*** Opening of Available records ***
Lemma reconcileOldCARoot_inv (s : Secret) w (s' : Secret) w' :
  reconcileOldCARoot s w = (Ok s', w') → s_StringData s = ∅ →
  clock_le w w' ∧
  ((s' = s ∧ same_objects w w' ∧
    ∀ old, s_Data s !! OldCARootCert = Some old → VerifyCA old None (clock w) = Ok tt) ∨
   ∃ old ca key e, s_Data s !! OldCARootCert = Some old ∧
     VerifyCA old None (clock w) = Err e ∧
     ExtractCARootFromSecret s = inr (ca, key) ∧
     s_Data s' = delete OldCARootCert (s_Data s) ∧ s_StringData s' = ∅ ∧
     om_Labels (s_Meta s') = om_Labels (s_Meta s) ∧ om_key (s_Meta s') = om_key (s_Meta s) ∧
     (∀ s2, Get KSecret (om_key (s_Meta s)) w' = inr s2 → s2 = s') ∧
     (∀ c, kubewarden_config w' c → has_bundle ca c) ∧
     (∀ key2, key2 ≠ om_key (s_Meta s) → Get KSecret key2 w' = Get KSecret key2 w)).
Proof.
  unfold reconcileOldCARoot. intros Hrun Hsd.
  destruct (s_Data s !! OldCARootCert) as [old|] eqn:Hold.
  2:{ inv_run Hrun. subst. split; [done|]. left. naive_solver. }
  inv_run Hrun. destruct (Now_reads _ _ _ Hrun0) as (-> & Hc & Hs).
  match goal with Hv : match ?v with _ => _ end, Hr : (match ?v with _ => _ end) _ = _ |- _ =>
    rename Hv into Hver, Hr into Hrest; destruct v as [e|[]] end; inv_run Hver.
  2:{ inv_run Hrest. subst. split; [done|]. left. naive_solver. }
  unfold lift_outcome in Hver. simplify_eq. inv_run Hrest. subst.
  match goal with Hu : Update _ _ _ = _, Hw : reconcileWebhookConfigurations _ _ = _ |- _ =>
    pose proof (Update_clock_run KSecret _ _ _ _ Hu) as Hc3;
    pose proof (within_run _ _ _ _ _ (within_reconcileWebhookConfigurations _) Hw) as Hc4;
    apply Update_secret in Hu as (Hd & Hsd' & Hl & Hk & Hsame & Hlast); [|done];
    apply reconcileWebhookConfigurations_spec in Hw as [Hb Hframe] end.
  cbn in Hd, Hl, Hk, Hsame, Hlast. split; [unfold clock_le in *; lia|].
  right. do 4 eexists. split_and!; try done.
  - intros s2. rewrite Hframe by done. apply Hlast.
  - intros key2 Hne. rewrite Hframe, Hsame by congruence. apply Hs.
Qed.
*** Close of Available records ***
• **Directions**: Restate the data above in full, word for word.

• **Reply to the exercise**:
Lemma reconcileOldCARoot_inv (s : Secret) w (s' : Secret) w' :
  reconcileOldCARoot s w = (Ok s', w') → s_StringData s = ∅ →
  clock_le w w' ∧
  ((s' = s ∧ same_objects w w' ∧
    ∀ old, s_Data s !! OldCARootCert = Some old → VerifyCA old None (clock w) = Ok tt) ∨
   ∃ old ca key e, s_Data s !! OldCARootCert = Some old ∧
     VerifyCA old None (clock w) = Err e ∧
     ExtractCARootFromSecret s = inr (ca, key) ∧
     s_Data s' = delete OldCARootCert (s_Data s) ∧ s_StringData s' = ∅ ∧
     om_Labels (s_Meta s') = om_Labels (s_Meta s) ∧ om_key (s_Meta s') = om_key (s_Meta s) ∧
     (∀ s2, Get KSecret (om_key (s_Meta s)) w' = inr s2 → s2 = s') ∧
     (∀ c, kubewarden_config w' c → has_bundle ca c) ∧
     (∀ key2, key2 ≠ om_key (s_Meta s) → Get KSecret key2 w' = Get KSecret key2 w)).
Proof.
  unfold reconcileOldCARoot. intros Hrun Hsd.
  destruct (s_Data s !! OldCARootCert) as [old|] eqn:Hold.
  2:{ inv_run Hrun. subst. split; [done|]. left. naive_solver. }
  inv_run Hrun. destruct (Now_reads _ _ _ Hrun0) as (-> & Hc & Hs).
  match goal with Hv : match ?v with _ => _ end, Hr : (match ?v with _ => _ end) _ = _ |- _ =>
    rename Hv into Hver, Hr into Hrest; destruct v as [e|[]] end; inv_run Hver.
  2:{ inv_run Hrest. subst. split; [done|]. left. naive_solver. }
  unfold lift_outcome in Hver. simplify_eq. inv_run Hrest. subst.
  match goal with Hu : Update _ _ _ = _, Hw : reconcileWebhookConfigurations _ _ = _ |- _ =>
    pose proof (Update_clock_run KSecret _ _ _ _ Hu) as Hc3;
    pose proof (within_run _ _ _ _ _ (within_reconcileWebhookConfigurations _) Hw) as Hc4;
    apply Update_secret in Hu as (Hd & Hsd' & Hl & Hk & Hsame & Hlast); [|done];
    apply reconcileWebhookConfigurations_spec in Hw as [Hb Hframe] end.
  cbn in Hd, Hl, Hk, Hsame, Hlast. split; [unfold clock_le in *; lia|].
  right. do 4 eexists. split_and!; try done.
  - intros s2. rewrite Hframe by done. apply Hlast.
  - intros key2 Hne. rewrite Hframe, Hsame by congruence. apply Hs.
Qed.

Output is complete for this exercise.